A scavare appena poco sotto la superficie, ed è lo stesso Stivan a confermarlo, si capisce come i soggetti in questione altro non siano che le decine di giovani migranti ospiti in paese che, da un paio d'anni, utilizzano lo spazio per giocare a calcio e trascorrere così le lunghe giornate da richiedenti asilo.

«Ma – precisa il sindaco - l'ordinanza vale per tutti, per i profughi come per i sandricensi, che verranno multati come previsto dalla legge se trovati nel campetto».

Per il primo cittadino infatti si tratta solamente di una misura di buon senso, per riportare ordine e decoro in un'area pubblica da troppo tempo lasciata allo sbando.

Per i tanti cittadini che si stanno mobilitando in queste ore pronti a manifestare domenica pomeriggio, invece, l'ordinanza che proibisce l'accesso al campo da calcio è un attacco alla democrazia e ai diritti civili.
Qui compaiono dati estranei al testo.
(** * map-bot: the conversational session orchestrator

    A shallow embedding of the backend server (tool-schema translation,
    chunk text extraction, the per-turn streaming handler, the session
    store), of the client's map handler, and the properties of the
    specification.

    Conventions of the embedding.
    - A JavaScript string is a sequence of code units; a [string] here is
      such a sequence with every code unit below 256, one [ascii] each.
    - A JavaScript value is a tree ([value]); a number is kept as its
      decimal rendering (what [Number.prototype.toString] prints), which
      determines it up to the sign of zero.
    - A thrown exception is the [Throw] case of [result], or the [Raised]
      case of [outcome] where what was sent before it must survive.
    - The fields of an object of the tree are data, never functions: an
      object with an own [toString] field cannot be converted to a string
      (the conversion throws a TypeError), and neither can an array that
      holds one.  [printable] tells whether the conversion returns, and
      [toString] is what it returns then.
    - [JSON.parse] belongs to the platform, not to the repository: the
      handlers take it as a parameter ([None] is a thrown SyntaxError).
    - The agent is the environment of a turn.  What it does while the
      turn awaits it is a feed: the callbacks it fires, with arguments of
      the types the agent library declares (a token and a tool name are
      strings), and the events its stream yields, whose [data] is any
      value.  A turn is run as one unit; the socket may close under it.
      An exception that leaves a callback is the agent library's to
      handle: the callback's effects up to the throw stay, and whether
      the agent carries on or fails is what the rest of the feed says. *)

From Stdlib Require Import String Ascii List NArith DecimalString Lia.
From stdpp Require Import gmap strings list.

Open Scope string_scope.
Open Scope list_scope.

(** ** Strings *)

(** [s.startsWith(t)] *)
Fixpoint starts_with (s t : string) {struct t} : bool :=
  match t, s with
  | EmptyString, _ => true
  | String a t', String b s' => Ascii.eqb a b && starts_with s' t'
  | String _ _, EmptyString => false
  end.

(** [s.includes(t)]: [t] occurs in [s] as a contiguous run. *)
Fixpoint includes (s t : string) : bool :=
  if starts_with s t then true
  else match s with
       | EmptyString => false
       | String _ s' => includes s' t
       end.

(** White space of [String.prototype.trim] among code units below 256:
    TAB, LF, VT, FF, CR, SPACE and NO-BREAK SPACE. *)
Definition is_white_space (c : ascii) : bool :=
  let n := nat_of_ascii c in
  (Nat.leb 9 n && Nat.leb n 13) || Nat.eqb n 32 || Nat.eqb n 160.

(** [s.trim()] is the empty string, which is the only falsy string. *)
Fixpoint trim_is_empty (s : string) : bool :=
  match s with
  | EmptyString => true
  | String c s' => is_white_space c && trim_is_empty s'
  end.

(** [s.replace(/_/g, " ")]. *)
Fixpoint replace_underscores (s : string) : string :=
  match s with
  | EmptyString => EmptyString
  | String c s' =>
      String (if Ascii.eqb c "_"%char then " "%char else c) (replace_underscores s')
  end.

(** [s.slice(-k)]: the last [k] code units of [s], all of [s] when it is
    shorter. *)
Definition slice_last (k : nat) (s : string) : string :=
  String.substring (String.length s - k) k s.

(** [n.toString()] for a non-negative integer below [10^21], which
    prints in plain decimal. *)
Definition N_toString (n : N) : string :=
  NilZero.string_of_uint (N.to_uint n).

(** ** Values *)

#[warnings="-register-all"] Inductive value : Type :=
  | VUndefined
  | VNull
  | VBool (b : bool)
  | VNum (rendering : string)
  | VStr (s : string)
  | VArr (items : list value)
  | VObj (fields : list (string * value)).

(** The outcome of code that may throw. *)
Inductive result (A : Type) : Type :=
  | Ok (a : A)
  | Throw.
Arguments Ok {A} a.
Arguments Throw {A}.
Definition checkEligibility (config : BotConfig) (conn : Connection) (now : Date)
           (pk : PublicKey) (db : Db) : Outcome EligibilityCheck * Db :=
  match getAccount db pk with
  | None => (Resolved (ineligible None "Account is not tracked in the database" []), db)
  | Some tracked =>
      if status_eqb (status tracked) RECLAIMED then
        (Resolved (ineligible (Some tracked) "Account has already been reclaimed" []), db)
      else if isWhitelisted db pk then
        (Resolved (ineligible (Some tracked)
                     "Account is whitelisted (protected from reclaim)" []), db)
      else if isBlacklisted db pk then
        (Resolved (ineligible (Some tracked) "Account is blacklisted" []), db)
      else
        match getAccountInfo conn pk with
        | Rejected e => (Rejected e, db)
        | Resolved onChainInfo =>
            if exists_ onChainInfo then
              let warns :=
                if 0 <? lamports onChainInfo then
                  [("Account still has " ++ showZ (lamports onChainInfo)
                    ++ " lamports on-chain")%string]
                else [] in
              if (0 <? lamports onChainInfo)
                 && (minReclaimLamports config <=? lamports onChainInfo) then
                (Resolved (ineligible (Some tracked)
                             "Account still has balance and is not closed" warns), db)
              else (Resolved (checkDormancyAndThreshold config now tracked warns), db)
            else
              let corrected := negb (status_eqb (status tracked) CLOSED) in
              let db' :=
                if corrected then updateAccountStatus pk CLOSED (Some now) now db else db in
              let tracked' := if corrected then markClosed tracked else tracked in
              let warns := if corrected then ["Account status updated to CLOSED"] else [] in
              if rentLamports tracked' =? 0 then
                (Resolved (ineligible (Some tracked')
                             "Account has no remaining rent to reclaim" warns), db')
              else (Resolved (checkDormancyAndThreshold config now tracked' warns), db')
        end
  end.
Una restrizione che non avrebbe molte altre applicazioni analoghe in Provincia e nel resto d'Italia e che, partendo dai social, sta scaldando gli animi, dividendo l'opinione pubblica.

«Si chiama discriminazione», non usa mezzi termini qualcuno, «C'è anche lo Ius Soli per chi ha cominciato a giocare prima dei 14 anni?», ironizza qualcun altro nella piazza virtuale di Facebook.
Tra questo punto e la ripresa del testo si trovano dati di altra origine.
(** [remove_obsolete_tasks]: the [return] of the [except] clause ends the
    method before the query. *)
Definition remove_obsolete_tasks : Py World unit :=
  enter Remove_obsolete_tasks ;;
  let obsolete := [
    "InvenTree.tasks.delete_expired_sessions";
    "stock.tasks.delete_old_stock_items"
  ] in
  imported ← try_except (import_module "django_q.models" ;; ret true)
               (is_AppRegistryNotReady (ret false));
  if imported : bool then
    (* Remove any existing obsolete tasks *)
    delete_schedules_func_in obsolete
  else ret tt.

(** [InvenTree.tasks.schedule_task(...)] on the schedule table. *)
Definition call_schedule_task (taskname : string) (ty : ScheduleType)
    (mins : option nat) : Py World unit :=
  λ w, (set_schedules (schedule_task taskname ty mins) w, inr tt).

Definition start_background_tasks : Py World unit :=
  enter Start_background_tasks ;;
  imported ← try_except (import_module "django_q.models" ;; ret true)
               (is_AppRegistryNotReady (ret false));
  if imported : bool then
    logger INFO "Starting background tasks..." ;;
    call_schedule_task "InvenTree.tasks.delete_successful_tasks" DAILY None ;;
    call_schedule_task "InvenTree.tasks.check_for_updates" DAILY None ;;
    call_schedule_task "InvenTree.tasks.heartbeat" MINUTES (Some 15) ;;
    call_schedule_task "InvenTree.tasks.update_exchange_rates" DAILY None ;;
    call_schedule_task "InvenTree.tasks.delete_old_error_logs" DAILY None ;;
    call_schedule_task "common.tasks.delete_old_notifications" DAILY None
  else ret tt.

(** [update_exchange_rates()], the task: it may raise after changing
    the backends. *)
Definition call_update_exchange_rates : Py World unit :=
  λ w, match tasks_update_exchange_rates (exchange_backends w) with
       | (bs, None) => (set_exchange_backends bs w, inr tt)
       | (bs, Some e) => (set_exchange_backends bs w, inl e)
       end.
Record Coin : Type := mkCoin { Denom : string; Amount : math.Int }.
Definition Coins := list Coin.

Definition isLetter (c : ascii) : bool :=
  let n := nat_of_ascii c in
  ((65 <=? n) && (n <=? 90) || (97 <=? n) && (n <=? 122))%nat.

Definition isDigit (c : ascii) : bool :=
  let n := nat_of_ascii c in ((48 <=? n) && (n <=? 57))%nat.

(** the characters of [/:._-] *)
Definition isDenomPunct (c : ascii) : bool :=
  let n := nat_of_ascii c in
  ((n =? 47) || (n =? 58) || (n =? 46) || (n =? 95) || (n =? 45))%nat.

(** [ValidateDenom]: the denomination matches
    [[a-zA-Z][a-zA-Z0-9/:._-]{2,127}]. *)
Definition ValidateDenom (d : string) : bool :=
  match d with
  | EmptyString => false
  | String c rest =>
      isLetter c
      && ((2 <=? String.length rest) && (String.length rest <=? 127))%nat
      && forallb (fun x => isLetter x || isDigit x || isDenomPunct x)
                 (list_ascii_of_string rest)
  end.

(** [NewCoin] validates what it builds and panics ([None]) on a malformed
    denomination or a negative amount. *)
Definition NewCoin (denom : string) (amount : math.Int) : option Coin :=
  if ValidateDenom denom && (0 <=? amount) then Some (mkCoin denom amount)
  else None.

Definition removeZeroCoins (cs : list Coin) : list Coin :=
  filter (fun c => negb (Amount c =? 0)) cs.

Fixpoint insertCoin (c : Coin) (cs : list Coin) : list Coin :=
  match cs with
  | [] => [c]
  | x :: rest =>
      if String.leb (Denom c) (Denom x) then c :: cs
      else x :: insertCoin c rest
  end.
Global Instance Params_eq_dec : EqDecision Params.
Proof. solve_decision. Defined.

Abbreviation Env := (gmap string string).

(** What reaches [child_process]: the function called and its arguments,
    options included. *)
Inductive Launch :=
  | Fork (script : string) (argv : list string) (silent : bool) (env : Env)
  | Exec (script : string) (env : Env)
  | Spawn (script : string) (argv : list string) (stdio : string) (env : Env).

Global Instance Launch_eq_dec : EqDecision Launch.
Proof. solve_decision. Defined.

Definition launch_env (l : Launch) : Env :=
  match l with
  | Fork _ _ _ e | Exec _ e | Spawn _ _ _ e => e
  end.

(** [process.env['NODE_ENV'] || 'development'] *)
Definition node_env (penv : Env) : string :=
  str_or (penv !! "NODE_ENV") "development".

(** [Object.assign({}, process.env, { NODE_ENV })] *)
Definition child_env (penv : Env) : Env :=
  <["NODE_ENV" := node_env penv]> penv.

(** [params.resolveOn || 'exit'] *)
Definition done_event (params : Params) : string :=
  str_or (resolveOn params) "exit".

(** The [switch (params.method)] of [run]. *)
Definition launch (penv : Env) (script : string) (params : Params) : Launch :=
  let argv := obj_or (args params) [] in
  let env := child_env penv in
  match method params with
  | Some "fork" => Fork script argv false env
  | Some "exec" => Exec script env
  | _ => Spawn script argv "inherit" env
  end.

(** An event of a child process: its name and the first argument its
    listeners are called with. *)
Definition Event : Type := string * JsVal.

(** A [run] whose [child_process] call has handed back its handle: the
    call made, the event its listener is registered for, and the
    promise it returned. *)
Record Running := mkRunning {
  launched : Launch;
  listens : string;
  future : Promise JsVal;
}.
Tra i favorevoli al decreto tanti residenti del quartiere, dai quali era anche partita una raccolta di firme mirata proprio a chiedere la regolamentazione dell'utilizzo del terreno; tra i contrari quanti leggono tra le righe una sorta di legge razziale che colpisce, per quanto velatamente, soprattutto i migranti ospiti degli hotel Ginia e Canova.
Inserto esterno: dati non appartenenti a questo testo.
Lemma jira_makeRequest_on_array endpoint method body fields w status data items :
  let request := MkRequest method (fullEndpoint endpoint fields) body in
  serve (calls w) request = Response status data ->
  status < 400 ->
  nonempty (trim data) = true ->
  JSON_parse data = Parsed (JArr items) ->
  makeRequest endpoint method body fields w =
  (Ret (JObj (indexed 0 items ++ [("statusCode", JNum status)])),
   MkWorld (cache w) (now w + elapsed (calls w) request) (calls w ++ [request]) (stdout w)).
Proof.
  intros request Hserve Hstatus Hdata Hparse.
  rewrite jira_makeRequest_unfold. cbv zeta. fold request. rewrite Hserve.
  apply Z.leb_gt in Hstatus. rewrite Hstatus, Hdata, Hparse. reflexivity.
Qed.

End Adapter.
End JiraRequestFacts.

Module JiraShapeTheorems.
Import JsString Json Runtime Registry Library JsValue Jira JiraShapes Observe Expect.
Import ValueFacts JiraRequestFacts.

Section Request.
Context `{Host} `{Remote}.

(** [Jira.makeRequest] (and the legacy adapter's, which is the same
    text) makes exactly one backend call, with the verb and the body it
    was given.  When it returns, the backend answered with a status
    below 400 and the result is an object that carries that status as
    [statusCode]: never an array, whatever the body was.  A status of
    400 or more makes it throw a message that holds the status and the
    body. *)
Theorem jira_makeRequest_returns_an_object endpoint method body fields w :
  let request := MkRequest method (fullEndpoint endpoint fields) body in
  makes (makeRequest endpoint method body fields) w [request] /\
  stdout (snd (makeRequest endpoint method body fields w)) = stdout w /\
  (forall result,
     fst (makeRequest endpoint method body fields w) = Ret result ->
     exists status data members,
       (serve (calls w) request = Response status data) /\
       (status < 400) /\
       (result = JObj members) /\
       (own_property members "statusCode" = Some (JNum status))) /\
  (forall status data,
     serve (calls w) request = Response status data ->
     400 <= status ->
     fst (makeRequest endpoint method body fields w)
     = Throw ("Jira API Error: " +:+ decimal status +:+ " - " +:+ data)).
Proof.
  intros request. split; [apply jira_makeRequest_call|].
  split.
  { rewrite jira_makeRequest_unfold. cbv zeta.
    destruct (serve _ _) as [message|status data]; [reflexivity|].
    destruct (400 <=? status); [reflexivity|].
    destruct (negb (nonempty (trim data))); [reflexivity|].
    destruct (JSON_parse data); reflexivity. }
  split.
  - intros result Hret.
    destruct (makeRequest endpoint method body fields w) as [o w'] eqn:Hrun.
    cbn [fst] in Hret. subst o.
    destruct (jira_makeRequest_returns _ _ _ _ _ _ _ Hrun)
      as (status & data & members & Hserve & Hstatus & Hresult & Hcode & _).
    exists status, data, members. repeat split; assumption.
  - intros status data Hserve Hstatus.
    rewrite jira_makeRequest_unfold. cbv zeta. fold request. rewrite Hserve.
    apply Z.leb_le in Hstatus. rewrite Hstatus. reflexivity.
Qed.

End Request.

Section Shaped.
Context `{Host} `{Remote} `{Builtins} `{HtmlToText}.
Variable others : Shaping.

Lemma shape_getProjects result :
  @shape (shaping others) "getProjects" [] result = projects result.
Proof. reflexivity. Qed.



Lemma shape_getIssueTypes projectKey result :
  @shape (shaping others) "getIssueTypes" [projectKey] result
  = issueTypes projectKey result.
Proof. reflexivity. Qed.



(** [getProjects] looks for the projects under [values] only: the test
    [Array.isArray(result)] is made on what [makeRequest] returns, which
    is never an array.  So when the backend answers with a JSON array,
    as a list of projects is, the method reports no project at all. *)
Theorem jira_getProjects_reports_nothing_of_an_array status data items w :
  let request := MkRequest "GET" "/project" JNull in
  serve (calls w) request = Response status data ->
  status < 400 ->
  nonempty (trim data) = true ->
  JSON_parse data = Parsed (JArr items) ->
  fst (getProjects (H1 := shaping others) w)
  = Ret (JObj [("summary", JStr "총 0개의 프로젝트"); ("projects", JArr [])]) /\
  makes (getProjects (H1 := shaping others)) w [request].
Proof.
  intros request Hserve Hstatus Hdata Hparse.
  unfold makes, getProjects, bind.
  rewrite (jira_makeRequest_on_array "/project" "GET" JNull None w status data items
             Hserve Hstatus Hdata Hparse).
  unfold lift. rewrite shape_getProjects. cbn [fst snd calls].
  split; [|reflexivity].
  unfold projects. cbn [prop and_then].
  rewrite own_property_app, own_property_single.
  replace (String.eqb "statusCode" "values") with false by reflexivity.
  rewrite own_property_indexed by (vm_compute; lia).
  reflexivity.
Qed.




End Shaped.

Section Issue.
Context `{Builtins}.
Variable toText : value -> outcome string.

Lemma labelsOf_cases labels l :
  labelsOf labels = Ret l ->
  l = [] \/
  (exists s, l = [("labels", JStr s)] /\ (0 < String.length s <= 5)%nat) \/
  (exists items, l = [("labels", JArr items)] /\ (0 < List.length items <= 5)%nat).
Proof.
  unfold labelsOf. destruct (truthy labels) eqn:Htruthy; [|intros [= <-]; left; reflexivity].
  destruct labels as [[| b | n | s | items | members]|]; try (intros [= <-]; left; reflexivity).
  - intros [= <-]. right. left. exists (String.substring 0 5 s). split; [reflexivity|].
    destruct (substring_prefix_length 5 s) as [Hle Hpos].
    split; [apply Hpos; [exact Htruthy | lia] | exact Hle].
  - destruct items as [|x items]; intros [= <-]; [left; reflexivity|].
    right. right. exists (firstn 5 (x :: items)). split; [reflexivity|].
    split; [cbn; lia | apply List.firstn_le_length].
  - destruct (positive (own_property members "length")); [discriminate|].
    intros [= <-]. left. reflexivity.
Qed.

Lemma linkedIssues_bound issuelinks items :
  linkedIssues issuelinks = Ret items ->
  (List.length items <= 3)%nat /\
  Forall (fun link => truthy (optional (Some link) "key") = true) items.
Proof.
  unfold linkedIssues, and_then.
  destruct (array_map _ _ _) as [links|failure]; [|discriminate].
  intros [= <-]. split; [apply List.firstn_le_length|].
  apply Forall_firstn.
  apply (Forall_filter_true (fun link => truthy (optional (Some link) "key"))).
Qed.

(** [simplifyIssue] keeps its promises of size and of defaults.  What it
    returns is an object with a link that ends in the issue key; the
    description, status, priority, type, assignee and reporter are never
    empty and the summary and the two dates are always there; a
    resolution is given only when it has a name; at most five labels
    and at most three linked issues are kept, never an empty list of
    either, and every linked issue kept has a key. *)
Theorem simplifyIssue_is_bounded_and_defaulted issue simplified :
  simplifyIssue toText issue = Ret simplified ->
  exists members,
    simplified = JObj members /\
    own_property members "link"
    = Some (JStr (browseUrl +:+ "/" +:+ interpolate (optional (Some issue) "key"))) /\
    (forall k, In k ["description"; "status"; "priority"; "issueType"; "assignee"; "reporter"] ->
       truthy (own_property members k) = true) /\
    (forall k, In k ["summary"; "created"; "updated"] -> own_property members k <> None) /\
    (forall v, own_property members "resolution" = Some v -> truthy (Some v) = true) /\
    (forall v, own_property members "labels" = Some v ->
       (exists s, v = JStr s /\ (0 < String.length s <= 5)%nat) \/
       (exists items, v = JArr items /\ (0 < List.length items <= 5)%nat)) /\
    (forall v, own_property members "linkedIssues" = Some v ->
       exists items,
         v = JArr items /\ (0 < List.length items <= 3)%nat /\
         Forall (fun link => truthy (optional (Some link) "key") = true) items).
Proof.
  unfold simplifyIssue, and_then.
  destruct (Jira.destructure "issue" issue "key") as [key|failure] eqn:Hkey; [|discriminate].
  destruct (Jira.destructure "issue" issue "fields") as [fields|failure]; [|discriminate].
  destruct (prop fields "summary") as [summary|failure]; [|discriminate].
  destruct (prop fields "description") as [description|failure]; [|discriminate].
  destruct (toText description) as [text|failure]; [|discriminate].
  destruct (prop fields "status") as [status|failure]; [|discriminate].
  destruct (prop fields "priority") as [priority|failure]; [|discriminate].
  destruct (prop fields "issuetype") as [issuetype|failure]; [|discriminate].
  destruct (prop fields "assignee") as [assignee|failure]; [|discriminate].
  destruct (prop fields "reporter") as [reporter|failure]; [|discriminate].
  destruct (prop fields "created") as [created|failure]; [|discriminate].
  destruct (prop fields "updated") as [updated|failure]; [|discriminate].
  destruct (prop fields "resolution") as [resolution|failure]; [|discriminate].
  destruct (prop fields "labels") as [labels|failure]; [|discriminate].
  destruct (labelsOf labels) as [labelled|failure] eqn:Hlabels; [|discriminate].
  destruct (prop fields "issuelinks") as [issuelinks|failure]; [|discriminate].
  destruct (linkedIssues issuelinks) as [linked|failure] eqn:Hlinked; [|discriminate].
  intros [= <-]. eexists. split; [reflexivity|].
  assert (Hkey' : key = optional (Some issue) "key").
  { destruct issue; cbn in Hkey; try discriminate; injection Hkey as <-; reflexivity. }
  subst key.
  set (key := optional (Some issue) "key").
  set (named := optional resolution "name").
  assert (Hres : forall k,
             own_property (if truthy named then Jira.field "resolution" named else []) k
             = if String.eqb "resolution" k then (if truthy named then named else None)
               else None).
  { intros k. destruct (truthy named) eqn:Hnamed.
    - apply own_property_field.
    - cbn [own_property]. destruct (String.eqb "resolution" k); reflexivity. }
  assert (Hlab : forall k, String.eqb "labels" k = false -> own_property labelled k = None).
  { intros k Hk. destruct (labelsOf_cases _ _ Hlabels) as [->|[(s & -> & _)|(items & -> & _)]];
      cbn [own_property]; try rewrite Hk; reflexivity. }
  set (linkedPart := match linked with [] => [] | _ :: _ => [("linkedIssues", JArr linked)] end).
  assert (Hlink : forall k, String.eqb "linkedIssues" k = false ->
                            own_property linkedPart k = None).
  { intros k Hk. unfold linkedPart. destruct linked; cbn [own_property];
      try rewrite Hk; reflexivity. }
  pose (base :=
          [("summary", or_default summary (JStr EmptyString));
           ("description", JStr (if nonempty text then text else "설명 없음"));
           ("status", or_default (optional status "name") (JStr "상태 없음"));
           ("priority", or_default (optional priority "name") (JStr "우선순위 없음"));
           ("issueType", or_default (optional issuetype "name") (JStr "타입 없음"));
           ("assignee", or_default (optional assignee "displayName") (JStr "미할당"));
           ("reporter", or_default (optional reporter "displayName") (JStr "작성자 불명"));
           ("created", dateOf created);
           ("updated", dateOf updated);
           ("link", JStr (browseUrl +:+ "/" +:+ interpolate key))]).
  repeat match goal with
         | |- context [Jira.field "key" key ++ ?l] =>
             progress change l
               with (base ++ (if truthy named then Jira.field "resolution" named else [])
                     ++ labelled ++ linkedPart)
         end.
  assert (Hbase : forall k v,
             String.eqb "linkedIssues" k = false -> String.eqb "labels" k = false ->
             String.eqb "resolution" k = false -> String.eqb "key" k = false ->
             own_property base k = v ->
             own_property
               (Jira.field "key" key ++ base
                ++ (if truthy named then Jira.field "resolution" named else [])
                ++ labelled ++ linkedPart) k
             = match v with Some x => Some x | None => None end).
  { intros k v Ha Hb Hc Hd Hv.
    rewrite !own_property_app, (Hlink k Ha), (Hlab k Hb), Hres, Hc, Hv, own_property_field, Hd.
    destruct v; reflexivity. }
  split.
  { rewrite (Hbase "link" _ eq_refl eq_refl eq_refl eq_refl eq_refl). reflexivity. }
  split.
  { intros k Hk. cbn [In] in Hk.
    destruct Hk as [<-|[<-|[<-|[<-|[<-|[<-|[]]]]]]];
      (erewrite Hbase; [|reflexivity ..]);
      cbn [base own_property String.eqb Ascii.eqb Bool.eqb];
      try (apply truthy_or_default; reflexivity).
    destruct (nonempty text) eqn:Htext; [exact Htext | reflexivity]. }
  split.
  { intros k Hk. cbn [In] in Hk.
    destruct Hk as [<-|[<-|[<-|[]]]];
      (erewrite Hbase; [|reflexivity ..]);
      cbn [base own_property String.eqb Ascii.eqb Bool.eqb]; discriminate. }
  split.
  { intros v. rewrite !own_property_app.
    rewrite (Hlink "resolution" eq_refl), (Hlab "resolution" eq_refl), Hres.
    cbn [String.eqb Ascii.eqb Bool.eqb].
    destruct (truthy named) eqn:Hnamed.
    - destruct named as [x|]; [|discriminate]. intros [= <-]. exact Hnamed.
    - cbn [own_property String.eqb Ascii.eqb Bool.eqb].
      rewrite own_property_field. cbn. discriminate. }
  split.
  { intros v. rewrite !own_property_app. rewrite (Hlink "labels" eq_refl).
    destruct (labelsOf_cases _ _ Hlabels) as [->|[(s & -> & Hs)|(items & -> & Hitems)]].
    - cbn [own_property]. rewrite Hres. cbn [String.eqb Ascii.eqb Bool.eqb].
      cbn [own_property String.eqb Ascii.eqb Bool.eqb].
      rewrite own_property_field. cbn. discriminate.
    - cbn [own_property String.eqb Ascii.eqb Bool.eqb]. intros [= <-].
      left. exists s. split; [reflexivity | exact Hs].
    - cbn [own_property String.eqb Ascii.eqb Bool.eqb]. intros [= <-].
      right. exists items. split; [reflexivity | exact Hitems]. }
  intros v. rewrite !own_property_app.
  destruct (linkedIssues_bound _ _ Hlinked) as [Hlen Hkeys].
  unfold linkedPart. destruct linked as [|x linked].
  - cbn [own_property]. rewrite (Hlab "linkedIssues" eq_refl), Hres.
    cbn [String.eqb Ascii.eqb Bool.eqb].
    cbn [own_property String.eqb Ascii.eqb Bool.eqb].
    rewrite own_property_field. cbn. discriminate.
  - cbn [own_property String.eqb Ascii.eqb Bool.eqb]. intros [= <-].
    exists (x :: linked). split; [reflexivity|]. split; [|exact Hkeys].
    cbn [List.length] in *. lia.
Qed.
Ma anche chi, con figli adolescenti già sopra la soglia dei 14 anni, vede così sparire un luogo di svago e divertimento a pochi passi da casa.

Il senso di Giuliano Stivan per una scelta che, sapeva, avrebbe innescato polemiche roventi è però chiaro e anzi, a suo dire, prudente e previdente: «La situazione in quel quartiere è tesa da molto tempo, a gruppi di 20-30 per volta i richiedenti asilo usano il campo da calcio e nessun altro può accedervi. Un mese fa abbiamo convocato in giunta le due cooperative che li seguono, Aurora al Ginia e Con Te al Canova per stabilire con loro dei turni settimanali, non se ne è fatto nulla. La gente era sofferente e prima che le cose degenerassero siamo intervenuti».